**Work instruction**
Please start at the first line of the records beneath and quote each line exactly, ending with the line containing "Inductive CheckPath (cfg".

**Collected data**
- Opening Delimiter -
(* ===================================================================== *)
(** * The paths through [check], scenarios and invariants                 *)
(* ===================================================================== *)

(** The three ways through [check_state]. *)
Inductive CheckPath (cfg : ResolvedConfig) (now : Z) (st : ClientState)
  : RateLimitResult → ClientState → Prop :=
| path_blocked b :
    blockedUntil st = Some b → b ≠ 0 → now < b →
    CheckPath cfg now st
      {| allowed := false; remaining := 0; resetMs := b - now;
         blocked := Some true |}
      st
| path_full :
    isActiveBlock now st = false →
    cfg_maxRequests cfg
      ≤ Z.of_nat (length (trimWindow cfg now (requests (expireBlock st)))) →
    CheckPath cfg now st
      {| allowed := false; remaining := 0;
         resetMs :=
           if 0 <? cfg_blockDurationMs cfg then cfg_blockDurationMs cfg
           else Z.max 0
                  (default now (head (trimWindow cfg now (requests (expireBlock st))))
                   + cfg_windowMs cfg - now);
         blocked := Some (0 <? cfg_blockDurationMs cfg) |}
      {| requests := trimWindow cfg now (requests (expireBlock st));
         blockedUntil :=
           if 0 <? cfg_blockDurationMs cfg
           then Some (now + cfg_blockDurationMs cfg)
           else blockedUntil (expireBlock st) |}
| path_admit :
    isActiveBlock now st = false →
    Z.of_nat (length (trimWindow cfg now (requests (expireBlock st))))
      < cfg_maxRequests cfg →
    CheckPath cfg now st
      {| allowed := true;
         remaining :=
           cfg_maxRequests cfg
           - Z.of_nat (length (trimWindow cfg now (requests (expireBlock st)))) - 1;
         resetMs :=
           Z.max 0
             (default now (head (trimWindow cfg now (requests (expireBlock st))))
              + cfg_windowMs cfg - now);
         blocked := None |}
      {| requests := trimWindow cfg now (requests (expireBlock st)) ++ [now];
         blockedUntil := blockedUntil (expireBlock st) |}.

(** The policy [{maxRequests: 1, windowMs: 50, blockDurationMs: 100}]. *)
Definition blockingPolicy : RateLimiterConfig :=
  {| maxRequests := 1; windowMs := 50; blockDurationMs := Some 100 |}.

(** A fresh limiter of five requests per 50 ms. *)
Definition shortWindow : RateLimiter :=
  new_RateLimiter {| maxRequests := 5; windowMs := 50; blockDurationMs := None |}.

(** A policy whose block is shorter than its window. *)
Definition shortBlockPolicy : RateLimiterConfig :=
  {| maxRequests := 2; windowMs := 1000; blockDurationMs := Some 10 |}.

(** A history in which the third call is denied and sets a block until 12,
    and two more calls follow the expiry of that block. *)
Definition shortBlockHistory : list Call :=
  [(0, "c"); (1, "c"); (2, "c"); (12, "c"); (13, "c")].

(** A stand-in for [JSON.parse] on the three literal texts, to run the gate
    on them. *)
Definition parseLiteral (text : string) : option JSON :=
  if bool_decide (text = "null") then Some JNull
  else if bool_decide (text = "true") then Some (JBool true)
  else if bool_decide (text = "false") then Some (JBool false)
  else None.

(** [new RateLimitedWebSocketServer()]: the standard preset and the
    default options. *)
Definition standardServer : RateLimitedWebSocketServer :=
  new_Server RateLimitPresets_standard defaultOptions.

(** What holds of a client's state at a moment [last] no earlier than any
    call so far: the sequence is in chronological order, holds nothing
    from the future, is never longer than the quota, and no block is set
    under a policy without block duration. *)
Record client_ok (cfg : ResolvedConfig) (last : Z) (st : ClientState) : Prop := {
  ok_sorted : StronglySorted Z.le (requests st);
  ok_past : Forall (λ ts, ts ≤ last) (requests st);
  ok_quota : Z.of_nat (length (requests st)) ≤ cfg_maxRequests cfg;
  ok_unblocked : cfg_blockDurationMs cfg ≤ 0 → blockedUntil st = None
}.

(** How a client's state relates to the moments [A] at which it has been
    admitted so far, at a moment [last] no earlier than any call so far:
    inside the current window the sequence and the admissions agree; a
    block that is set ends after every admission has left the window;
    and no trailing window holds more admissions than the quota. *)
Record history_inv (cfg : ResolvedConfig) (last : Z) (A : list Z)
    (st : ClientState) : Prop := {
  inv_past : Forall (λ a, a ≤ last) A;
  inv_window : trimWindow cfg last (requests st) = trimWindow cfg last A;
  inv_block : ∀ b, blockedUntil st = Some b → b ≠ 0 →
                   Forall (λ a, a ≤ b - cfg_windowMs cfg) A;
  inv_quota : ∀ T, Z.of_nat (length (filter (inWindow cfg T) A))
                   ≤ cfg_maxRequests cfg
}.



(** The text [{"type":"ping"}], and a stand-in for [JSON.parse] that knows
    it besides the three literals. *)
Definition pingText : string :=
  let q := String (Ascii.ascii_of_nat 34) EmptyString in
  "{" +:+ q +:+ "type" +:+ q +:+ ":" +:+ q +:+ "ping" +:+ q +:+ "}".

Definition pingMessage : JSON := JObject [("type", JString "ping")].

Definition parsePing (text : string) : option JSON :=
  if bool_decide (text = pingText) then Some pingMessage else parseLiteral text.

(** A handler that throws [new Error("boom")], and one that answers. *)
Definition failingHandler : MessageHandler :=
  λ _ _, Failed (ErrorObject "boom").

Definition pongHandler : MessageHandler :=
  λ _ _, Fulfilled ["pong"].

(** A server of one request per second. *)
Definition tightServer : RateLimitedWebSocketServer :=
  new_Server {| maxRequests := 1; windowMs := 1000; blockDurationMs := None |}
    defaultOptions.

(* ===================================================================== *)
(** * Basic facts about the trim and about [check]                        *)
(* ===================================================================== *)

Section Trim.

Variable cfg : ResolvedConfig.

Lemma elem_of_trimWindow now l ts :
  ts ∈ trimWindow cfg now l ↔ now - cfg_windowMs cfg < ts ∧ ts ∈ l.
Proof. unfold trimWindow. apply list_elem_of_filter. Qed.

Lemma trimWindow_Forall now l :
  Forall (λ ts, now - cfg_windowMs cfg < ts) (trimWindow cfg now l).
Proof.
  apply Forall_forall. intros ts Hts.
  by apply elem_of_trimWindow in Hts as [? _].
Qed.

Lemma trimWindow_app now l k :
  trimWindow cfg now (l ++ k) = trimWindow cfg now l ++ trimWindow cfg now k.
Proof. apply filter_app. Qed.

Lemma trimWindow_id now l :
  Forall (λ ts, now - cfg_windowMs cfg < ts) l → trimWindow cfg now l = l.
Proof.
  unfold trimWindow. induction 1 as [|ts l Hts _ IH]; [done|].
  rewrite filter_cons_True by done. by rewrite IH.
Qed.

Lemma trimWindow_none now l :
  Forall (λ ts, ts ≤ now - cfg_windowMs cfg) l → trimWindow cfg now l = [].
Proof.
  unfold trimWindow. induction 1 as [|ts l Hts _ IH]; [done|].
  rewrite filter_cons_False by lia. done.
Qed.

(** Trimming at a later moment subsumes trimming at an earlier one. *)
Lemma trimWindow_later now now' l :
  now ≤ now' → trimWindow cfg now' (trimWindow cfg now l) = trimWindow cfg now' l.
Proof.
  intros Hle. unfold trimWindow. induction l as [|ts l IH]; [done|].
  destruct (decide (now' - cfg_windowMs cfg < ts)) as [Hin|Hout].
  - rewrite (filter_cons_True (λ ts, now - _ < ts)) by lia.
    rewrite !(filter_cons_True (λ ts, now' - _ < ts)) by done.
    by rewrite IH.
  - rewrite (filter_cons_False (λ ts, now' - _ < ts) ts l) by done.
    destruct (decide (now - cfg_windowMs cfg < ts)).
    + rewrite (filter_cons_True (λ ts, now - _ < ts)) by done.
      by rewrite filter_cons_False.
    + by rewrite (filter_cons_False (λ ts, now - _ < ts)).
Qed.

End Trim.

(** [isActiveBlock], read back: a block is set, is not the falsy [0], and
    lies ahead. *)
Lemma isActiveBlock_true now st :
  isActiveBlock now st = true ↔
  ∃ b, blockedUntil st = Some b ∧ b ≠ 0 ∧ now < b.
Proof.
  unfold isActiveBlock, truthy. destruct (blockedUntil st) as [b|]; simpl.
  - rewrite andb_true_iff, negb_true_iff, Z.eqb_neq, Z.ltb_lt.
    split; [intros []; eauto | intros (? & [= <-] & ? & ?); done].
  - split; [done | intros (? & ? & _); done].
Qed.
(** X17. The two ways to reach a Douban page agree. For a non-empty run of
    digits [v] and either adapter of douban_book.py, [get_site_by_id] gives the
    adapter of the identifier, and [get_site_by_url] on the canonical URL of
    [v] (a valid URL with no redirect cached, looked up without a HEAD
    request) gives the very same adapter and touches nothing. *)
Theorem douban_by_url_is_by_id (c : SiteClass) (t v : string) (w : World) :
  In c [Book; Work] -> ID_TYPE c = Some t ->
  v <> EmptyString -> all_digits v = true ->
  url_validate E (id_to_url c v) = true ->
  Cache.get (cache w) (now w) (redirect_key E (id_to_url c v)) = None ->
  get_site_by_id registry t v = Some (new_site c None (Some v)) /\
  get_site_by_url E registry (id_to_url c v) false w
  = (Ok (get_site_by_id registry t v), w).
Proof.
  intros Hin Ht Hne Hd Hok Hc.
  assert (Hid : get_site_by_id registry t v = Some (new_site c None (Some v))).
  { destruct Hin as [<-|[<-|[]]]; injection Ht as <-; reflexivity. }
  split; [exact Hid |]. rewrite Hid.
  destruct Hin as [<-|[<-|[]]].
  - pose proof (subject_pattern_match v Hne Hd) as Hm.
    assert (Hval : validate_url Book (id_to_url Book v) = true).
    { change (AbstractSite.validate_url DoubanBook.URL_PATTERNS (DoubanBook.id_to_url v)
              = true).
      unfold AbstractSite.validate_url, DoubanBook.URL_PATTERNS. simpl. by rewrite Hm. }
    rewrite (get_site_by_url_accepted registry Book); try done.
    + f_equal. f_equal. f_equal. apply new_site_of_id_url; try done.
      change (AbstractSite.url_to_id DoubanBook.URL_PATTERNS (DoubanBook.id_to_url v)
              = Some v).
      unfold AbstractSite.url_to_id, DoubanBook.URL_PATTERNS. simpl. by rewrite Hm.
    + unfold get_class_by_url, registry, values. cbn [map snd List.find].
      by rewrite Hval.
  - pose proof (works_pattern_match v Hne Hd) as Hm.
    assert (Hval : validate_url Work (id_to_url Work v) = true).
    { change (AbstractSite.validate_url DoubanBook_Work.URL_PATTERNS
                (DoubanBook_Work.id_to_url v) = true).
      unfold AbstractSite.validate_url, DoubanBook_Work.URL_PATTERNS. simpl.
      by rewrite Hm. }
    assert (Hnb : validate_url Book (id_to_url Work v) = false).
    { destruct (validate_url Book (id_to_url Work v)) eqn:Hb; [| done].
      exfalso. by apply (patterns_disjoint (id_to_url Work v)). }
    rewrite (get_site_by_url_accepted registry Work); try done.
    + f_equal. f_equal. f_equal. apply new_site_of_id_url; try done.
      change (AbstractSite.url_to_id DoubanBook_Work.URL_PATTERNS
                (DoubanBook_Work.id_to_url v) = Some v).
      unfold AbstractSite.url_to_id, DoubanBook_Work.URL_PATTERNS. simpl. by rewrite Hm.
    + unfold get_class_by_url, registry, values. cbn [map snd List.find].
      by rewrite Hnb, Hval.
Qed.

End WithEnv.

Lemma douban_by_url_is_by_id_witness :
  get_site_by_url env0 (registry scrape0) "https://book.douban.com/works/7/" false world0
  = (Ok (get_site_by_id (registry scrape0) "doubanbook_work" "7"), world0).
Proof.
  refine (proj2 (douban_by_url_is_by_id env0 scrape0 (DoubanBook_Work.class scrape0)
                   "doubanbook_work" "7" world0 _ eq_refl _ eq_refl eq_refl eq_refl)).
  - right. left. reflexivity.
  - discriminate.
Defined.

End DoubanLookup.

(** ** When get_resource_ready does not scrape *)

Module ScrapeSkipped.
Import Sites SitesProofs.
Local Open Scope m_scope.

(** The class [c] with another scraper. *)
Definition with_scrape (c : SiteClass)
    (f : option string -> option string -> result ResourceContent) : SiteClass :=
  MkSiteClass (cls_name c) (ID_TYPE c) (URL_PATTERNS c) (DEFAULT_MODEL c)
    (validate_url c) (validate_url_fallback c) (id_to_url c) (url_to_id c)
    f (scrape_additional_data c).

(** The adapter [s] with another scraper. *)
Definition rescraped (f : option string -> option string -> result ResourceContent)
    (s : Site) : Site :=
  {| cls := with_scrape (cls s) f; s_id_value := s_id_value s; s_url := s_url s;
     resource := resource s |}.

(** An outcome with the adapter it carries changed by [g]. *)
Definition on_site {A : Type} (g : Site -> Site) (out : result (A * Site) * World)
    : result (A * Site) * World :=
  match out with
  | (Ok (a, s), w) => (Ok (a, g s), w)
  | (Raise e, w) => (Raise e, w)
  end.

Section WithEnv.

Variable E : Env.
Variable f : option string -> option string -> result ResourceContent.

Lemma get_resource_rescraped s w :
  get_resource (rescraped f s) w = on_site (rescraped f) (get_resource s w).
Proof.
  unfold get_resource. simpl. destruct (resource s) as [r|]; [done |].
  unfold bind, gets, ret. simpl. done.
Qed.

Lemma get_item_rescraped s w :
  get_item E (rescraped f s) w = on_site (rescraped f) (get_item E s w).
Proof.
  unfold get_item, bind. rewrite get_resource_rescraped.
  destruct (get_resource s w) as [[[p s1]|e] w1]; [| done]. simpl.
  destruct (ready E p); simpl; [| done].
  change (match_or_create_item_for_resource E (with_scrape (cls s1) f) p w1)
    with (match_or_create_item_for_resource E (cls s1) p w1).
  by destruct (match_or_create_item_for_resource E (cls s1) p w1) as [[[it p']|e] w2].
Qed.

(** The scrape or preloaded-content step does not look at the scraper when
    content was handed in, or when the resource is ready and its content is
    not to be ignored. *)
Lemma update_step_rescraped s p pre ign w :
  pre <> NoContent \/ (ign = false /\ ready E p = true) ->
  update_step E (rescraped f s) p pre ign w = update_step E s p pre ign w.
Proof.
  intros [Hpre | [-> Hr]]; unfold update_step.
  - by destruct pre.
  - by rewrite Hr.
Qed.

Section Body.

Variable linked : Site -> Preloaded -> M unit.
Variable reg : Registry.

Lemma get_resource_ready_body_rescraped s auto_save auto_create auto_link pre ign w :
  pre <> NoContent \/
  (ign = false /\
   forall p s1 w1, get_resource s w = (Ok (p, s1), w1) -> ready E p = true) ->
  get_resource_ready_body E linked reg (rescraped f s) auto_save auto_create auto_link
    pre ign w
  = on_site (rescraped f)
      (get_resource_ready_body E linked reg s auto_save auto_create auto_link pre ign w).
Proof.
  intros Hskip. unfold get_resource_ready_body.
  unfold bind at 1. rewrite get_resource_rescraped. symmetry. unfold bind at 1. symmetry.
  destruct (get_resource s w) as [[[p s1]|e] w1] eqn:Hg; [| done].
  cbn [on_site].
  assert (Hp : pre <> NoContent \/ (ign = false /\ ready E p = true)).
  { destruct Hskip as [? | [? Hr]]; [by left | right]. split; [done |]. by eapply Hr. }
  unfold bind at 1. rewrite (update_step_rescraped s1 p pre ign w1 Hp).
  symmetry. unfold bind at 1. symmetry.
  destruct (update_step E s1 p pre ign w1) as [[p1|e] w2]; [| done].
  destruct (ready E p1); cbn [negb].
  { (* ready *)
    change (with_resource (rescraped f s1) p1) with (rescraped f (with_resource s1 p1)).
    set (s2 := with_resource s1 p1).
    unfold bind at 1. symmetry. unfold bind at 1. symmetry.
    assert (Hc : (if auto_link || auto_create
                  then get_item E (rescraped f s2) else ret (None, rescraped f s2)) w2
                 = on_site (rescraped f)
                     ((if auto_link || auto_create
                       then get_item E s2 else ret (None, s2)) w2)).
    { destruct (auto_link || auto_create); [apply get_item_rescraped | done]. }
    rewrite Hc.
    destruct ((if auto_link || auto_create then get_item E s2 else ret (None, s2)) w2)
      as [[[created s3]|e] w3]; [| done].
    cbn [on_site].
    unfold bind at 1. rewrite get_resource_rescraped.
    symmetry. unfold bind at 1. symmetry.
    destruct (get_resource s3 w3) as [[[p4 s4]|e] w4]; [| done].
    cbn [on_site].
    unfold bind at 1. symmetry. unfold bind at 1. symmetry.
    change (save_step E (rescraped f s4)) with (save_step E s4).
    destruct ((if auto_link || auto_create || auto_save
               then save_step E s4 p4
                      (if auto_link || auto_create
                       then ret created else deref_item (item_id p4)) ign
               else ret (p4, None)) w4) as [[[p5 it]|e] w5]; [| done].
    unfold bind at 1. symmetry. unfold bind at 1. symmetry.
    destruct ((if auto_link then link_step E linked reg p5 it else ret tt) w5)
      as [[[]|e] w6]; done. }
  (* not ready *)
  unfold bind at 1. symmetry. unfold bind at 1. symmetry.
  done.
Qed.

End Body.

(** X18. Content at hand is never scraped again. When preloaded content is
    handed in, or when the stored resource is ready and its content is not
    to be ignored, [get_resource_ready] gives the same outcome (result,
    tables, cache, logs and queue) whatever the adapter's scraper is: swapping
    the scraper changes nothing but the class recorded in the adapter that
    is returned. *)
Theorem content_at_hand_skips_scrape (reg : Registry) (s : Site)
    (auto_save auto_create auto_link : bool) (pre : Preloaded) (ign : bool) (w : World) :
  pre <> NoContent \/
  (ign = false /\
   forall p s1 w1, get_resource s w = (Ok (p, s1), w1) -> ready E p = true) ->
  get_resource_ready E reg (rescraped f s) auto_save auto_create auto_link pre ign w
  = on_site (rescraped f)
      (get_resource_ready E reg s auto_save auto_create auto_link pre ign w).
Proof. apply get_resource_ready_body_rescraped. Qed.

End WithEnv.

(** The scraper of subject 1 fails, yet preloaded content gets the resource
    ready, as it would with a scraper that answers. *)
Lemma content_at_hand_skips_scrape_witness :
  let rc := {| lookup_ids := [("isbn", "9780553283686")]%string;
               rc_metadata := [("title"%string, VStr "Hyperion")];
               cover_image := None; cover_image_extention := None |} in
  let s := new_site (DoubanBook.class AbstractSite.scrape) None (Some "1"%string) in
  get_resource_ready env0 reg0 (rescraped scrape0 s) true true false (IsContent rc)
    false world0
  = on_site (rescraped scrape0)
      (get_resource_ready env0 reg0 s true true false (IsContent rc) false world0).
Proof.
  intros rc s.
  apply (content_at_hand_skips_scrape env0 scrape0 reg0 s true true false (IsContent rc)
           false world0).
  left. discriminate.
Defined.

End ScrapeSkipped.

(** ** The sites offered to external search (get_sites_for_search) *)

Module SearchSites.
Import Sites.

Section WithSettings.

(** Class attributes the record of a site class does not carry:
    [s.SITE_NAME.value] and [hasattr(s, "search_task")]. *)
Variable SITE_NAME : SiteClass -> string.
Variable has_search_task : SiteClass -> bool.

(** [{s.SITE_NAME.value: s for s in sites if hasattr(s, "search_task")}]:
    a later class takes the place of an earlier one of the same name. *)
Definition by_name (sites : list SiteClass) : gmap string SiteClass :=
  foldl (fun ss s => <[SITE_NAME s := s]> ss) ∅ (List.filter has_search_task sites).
- Closing Delimiter -
**The answer**
(* ===================================================================== *)
(** * The paths through [check], scenarios and invariants                 *)
(* ===================================================================== *)

(** The three ways through [check_state]. *)
Inductive CheckPath (cfg : ResolvedConfig) (now : Z) (st : ClientState)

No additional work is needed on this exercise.